As variáveis resposta são 'densidade',
número de indivíduos por metro cúbico,
e 'massa', peso dos indíviduos normalizado para um metro cúbico.
# Análise Univariada
Analisando cada variável individualmente. Primeiro as variáveis quantitativas, todas contínuas.
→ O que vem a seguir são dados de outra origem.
Lemma placeOrder_deducts_inventory_witness :
  ∃ kv',
    placeOrder "o7" 1700000000999 "r1" 3
      [Item.mk "p1" "Burger" 2 25 "food"; Item.mk "p1" "Burger" 1 25 "food"]
      sample_kitchen
    = Some (ok (SuccessId "o7"), kv')
    ∧ kv' !! inventory_key "r1" "beef"
      = Some (VInventory (Inventory.mk "beef" 400 "g")).
Proof.
  assert (Hwf : wf sample_kitchen)
    by (apply (bool_decide_unpack _); vm_compute; exact I).
  destruct placeOrder_deducts_inventory as [Hgen _].
  destruct (Hgen sample_kitchen "o7" 1700000000999%float "r1" 3
              [Item.mk "p1" "Burger" 2 25 "food";
               Item.mk "p1" "Burger" 1 25 "food"] Hwf)
    as (kv' & Hrun & Hinv).
  exists kv'. split; [done|].
  destruct (Hinv "beef") as [_ Hbeef].
  rewrite (Hbeef (Inventory.mk "beef" 1000 "g")) by (vm_compute; reflexivity).
  vm_compute. reflexivity.
Defined.

(** ** Completing an order *)

Lemma fetchOrders_delete restaurantId orderId orderIds (kv : store) :
  fetchOrders restaurantId orderIds (delete (order_key restaurantId orderId) kv)
  = fetchOrders restaurantId (filter (λ id, id ≠ orderId) orderIds) kv.
Proof.
  induction orderIds as [|id orderIds IH]; [done|].
  rewrite filter_cons. simpl. case_decide as Hid.
  - rewrite lookup_delete_ne
      by (intros Heq; by apply order_key_inj in Heq).
    simpl. by rewrite IH.
  - subst id. by rewrite lookup_delete_eq.
Qed.

(** C9. In a store laid out by the key scheme, [completeOrder] succeeds
    and removes the record under the order's key and nothing else: every
    other key, every table among them, holds what it held, so a table that
    lists the order still lists it although the id no longer resolves.
    Listing the orders of such a table afterwards succeeds and returns
    what the ids of its list other than the completed one resolve to. *)
Theorem completeOrder_leaves_dangling_id (kv : store) restaurantId orderId
    tableNumber t :
  wf kv →
  kv !! table_key restaurantId tableNumber = Some (VTable t) →
  orderId ∈ Table.orders t →
  ∃ kv' remaining,
    completeOrder restaurantId orderId kv = Some (ok Success, kv')
    ∧ kv' = delete (order_key restaurantId orderId) kv
    ∧ kv' !! order_key restaurantId orderId = None
    ∧ (∀ k, k ≠ order_key restaurantId orderId → kv' !! k = kv !! k)
    ∧ (∀ restaurantId' tableNumber',
         kv' !! table_key restaurantId' tableNumber'
         = kv !! table_key restaurantId' tableNumber')
    ∧ kv' !! table_key restaurantId tableNumber = Some (VTable t)
    ∧ listTableOrders restaurantId tableNumber kv'
      = Some (ok (OrderList remaining), kv')
    ∧ fetchOrders restaurantId
        (filter (λ id, id ≠ orderId) (Table.orders t)) kv
      = Some remaining.
Proof.
  intros Hwf Ht _.
  destruct (fetchOrders_total restaurantId
              (filter (λ id, id ≠ orderId) (Table.orders t)) kv Hwf)
    as [remaining Hrem].
  exists (delete (order_key restaurantId orderId) kv), remaining.
  assert (Hframe : ∀ restaurantId' tableNumber',
    delete (order_key restaurantId orderId) kv
      !! table_key restaurantId' tableNumber'
    = kv !! table_key restaurantId' tableNumber').
  { intros. apply lookup_delete_ne. key_discr. }
  split; [done|]. split; [done|]. split; [apply lookup_delete_eq|].
  split; [by intros k Hk; apply lookup_delete_ne|].
  split; [done|]. split; [by rewrite Hframe|]. split; [|done].
  unfold listTableOrders. rewrite Hframe, Ht. simpl.
  by rewrite fetchOrders_delete, Hrem.
Qed.

Lemma completeOrder_leaves_dangling_id_witness :
  ∃ kv',
    completeOrder "r1" "o1" sample_store = Some (ok Success, kv')
    ∧ kv' !! order_key "r1" "o1" = None
    ∧ kv' !! table_key "r1" 3 = Some (VTable (Table.mk 3 ["o1"]))
    ∧ listTableOrders "r1" 3 kv' = Some (ok (OrderList []), kv').
Proof.
  assert (Hwf : wf sample_store)
    by (apply (bool_decide_unpack _); vm_compute; exact I).
  destruct (completeOrder_leaves_dangling_id sample_store "r1" "o1" 3
              (Table.mk 3 ["o1"]) Hwf)
    as (kv' & remaining & ? & _ & ? & _ & _ & ? & Hlist & Hrem);
    [vm_compute; reflexivity|simpl; left|].
  exists kv'. repeat split; try done.
  vm_compute in Hrem. by injection Hrem as <-.
Defined.

(** ** Editing a line item *)

(** C6, counterexample.  A zero quantity with a position past the end of
    the items: the call succeeds and both items are still there.  A nonzero quantity at that
    position: the call fails with status 500 and nothing is set. *)
Lemma updateLineItem_past_the_end :
  sample_store !! order_key "r1" "o1" = Some (VOrder sample_order)
  ∧ length (Order.items sample_order) = 2%nat
  ∧ updateLineItem "r1" "o1" 5 0 sample_store
    = Some (ok Success, sample_store)
  ∧ updateLineItem "r1" "o1" 5 4 sample_store
    = Some (Json (Failure "Failed to update order item") 500, sample_store).
Proof.
  repeat split; vm_compute; reflexivity.
Qed.

(** C6 (amended). In a store laid out by the key scheme, [updateLineItem]
    answers 404 exactly when no order is stored under the ids.  When the
    order exists and [itemIndex] is a position of its items: a quantity
    equal to 0 stores the order without the item at that position, one item
    fewer, the items before it in place and the items after it one
    position down; any other quantity stores the order with the quantity
    of the item at that position replaced and every item in its place. *)
Theorem updateLineItem_in_range (kv : store) restaurantId orderId :
  wf kv →
  ((∃ quantity itemIndex r kv',
      updateLineItem restaurantId orderId itemIndex quantity kv = Some (r, kv')
      ∧ status r = 404)
   ↔ ¬ ∃ o, kv !! order_key restaurantId orderId = Some (VOrder o))
  ∧ (kv !! order_key restaurantId orderId = None →
     ∀ itemIndex quantity,
       updateLineItem restaurantId orderId itemIndex quantity kv
       = Some (order_not_found, kv))
  ∧ (∀ o itemIndex item,
       kv !! order_key restaurantId orderId = Some (VOrder o) →
       0 ≤ itemIndex →
       Order.items o !! Z.to_nat itemIndex = Some item →
       let i := Z.to_nat itemIndex in
       (∀ quantity, (quantity =? 0)%float = true →
          updateLineItem restaurantId orderId itemIndex quantity kv
          = Some (ok Success,
                  <[order_key restaurantId orderId :=
                      VOrder (with_items o (delete i (Order.items o)))]> kv)
          ∧ S (length (delete i (Order.items o))) = length (Order.items o)
          ∧ (∀ j, (j < i)%nat →
               delete i (Order.items o) !! j = Order.items o !! j)
          ∧ (∀ j, (i ≤ j)%nat →
               delete i (Order.items o) !! j = Order.items o !! S j))
       ∧ (∀ quantity, (quantity =? 0)%float = false →
            updateLineItem restaurantId orderId itemIndex quantity kv
            = Some (ok Success,
                    <[order_key restaurantId orderId :=
                        VOrder
                          (with_items o
                             (<[i := setQuantity item quantity]>
                                (Order.items o)))]> kv)
            ∧ length (<[i := setQuantity item quantity]> (Order.items o))
              = length (Order.items o)
            ∧ <[i := setQuantity item quantity]> (Order.items o) !! i
              = Some (setQuantity item quantity)
            ∧ Item.quantity (setQuantity item quantity) = quantity
            ∧ (∀ j, j ≠ i →
                 <[i := setQuantity item quantity]> (Order.items o) !! j
                 = Order.items o !! j))).
Proof.
  intros Hwf. split; [|split].
  - unfold updateLineItem.
    destruct (kv !! order_key restaurantId orderId) as [v|] eqn:Hk.
    + destruct (wf_order_key _ _ _ _ Hwf Hk) as [o ->].
      split; [|intros []; eauto].
      intros (quantity & itemIndex & r & kv' & Hrun & Hs). exfalso.
      destruct (quantity =? 0)%float; [by injection Hrun as <- <-|].
      destruct (index _ _); by injection Hrun as <- <-.
    + split; [intros _ [o Ho]; done|]. intros _.
      by exists 0%float, 0, order_not_found, kv.
  - intros Hk itemIndex quantity. unfold updateLineItem. by rewrite Hk.
  - intros o itemIndex item Hk Hpos Hitem i. subst i.
    pose proof (lookup_lt_Some _ _ _ Hitem) as Hlt. split.
    + intros quantity Hq. unfold updateLineItem. rewrite Hk, Hq.
      assert (splice1 itemIndex (Order.items o)
              = delete (Z.to_nat itemIndex) (Order.items o)) as ->.
      { unfold splice1. destruct (Z.ltb_spec itemIndex 0); [lia|].
        f_equal. lia. }
      split; [done|]. split; [|split].
      * rewrite length_delete by eauto. lia.
      * intros j Hj. by apply list_lookup_delete_lt.
      * intros j Hj. by apply list_lookup_delete_ge.
    + intros quantity Hq. unfold updateLineItem, index. rewrite Hk, Hq.
      destruct (Z.leb_spec 0 itemIndex); [|lia].
      rewrite Hitem. split; [done|]. split; [|split; [|split]].
      * apply length_insert.
      * by apply list_lookup_insert_eq.
      * done.
      * intros j Hj. by apply list_lookup_insert_ne.
Qed.

Lemma updateLineItem_in_range_witness :
  updateLineItem "r1" "o1" 0 0 sample_store
  = Some (ok Success,
          <[order_key "r1" "o1" :=
              VOrder (with_items sample_order
                        [Item.mk "p2" "Juice" 1 8 "drink"])]> sample_store)
  ∧ updateLineItem "r1" "o1" 1 4 sample_store
    = Some (ok Success,
            <[order_key "r1" "o1" :=
                VOrder (with_items sample_order
                          [Item.mk "p1" "Burger" 2 25 "food";
                           Item.mk "p2" "Juice" 4 8 "drink"])]> sample_store).
Proof.
  assert (Hwf : wf sample_store)
    by (apply (bool_decide_unpack _); vm_compute; exact I).
  destruct (updateLineItem_in_range sample_store "r1" "o1" Hwf)
    as (_ & _ & H).
  split.
  - destruct (H sample_order 0 (Item.mk "p1" "Burger" 2 25 "food"))
      as [H0 _]; [vm_compute; reflexivity|lia|reflexivity|].
    by destruct (H0 0%float) as [? _].
  - destruct (H sample_order 1 (Item.mk "p2" "Juice" 1 8 "drink"))
      as [_ H1]; [vm_compute; reflexivity|lia|reflexivity|].
    by destruct (H1 4%float) as [? _].
Defined.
Mesmo a densidade (em indivíduos/m³) é uma variável contínua devido à normalização realizada, pois não se coleta um metro cúbico de solo para contar os indivíduos.
```{r, echo = FALSE, include = TRUE}
numeric_vars <- colnames(worms %>% select_if(is.numeric))
for (aplot in numeric_vars) {
symplot <- ensym(aplot)
n <- worms %>% select(all_of(symplot)) %>% drop_na(all_of(symplot)) %>% nrow()
sturges <- log(n,2)+1
print(worms %>% drop_na(all_of(symplot)) %>% ggplot(aes(x = !!symplot)) + geom_histogram(bins = sturges) + labs(x = legenda[aplot,][2], y="frequência"))
}
```
E as variáveis qualitativas, todas nominais.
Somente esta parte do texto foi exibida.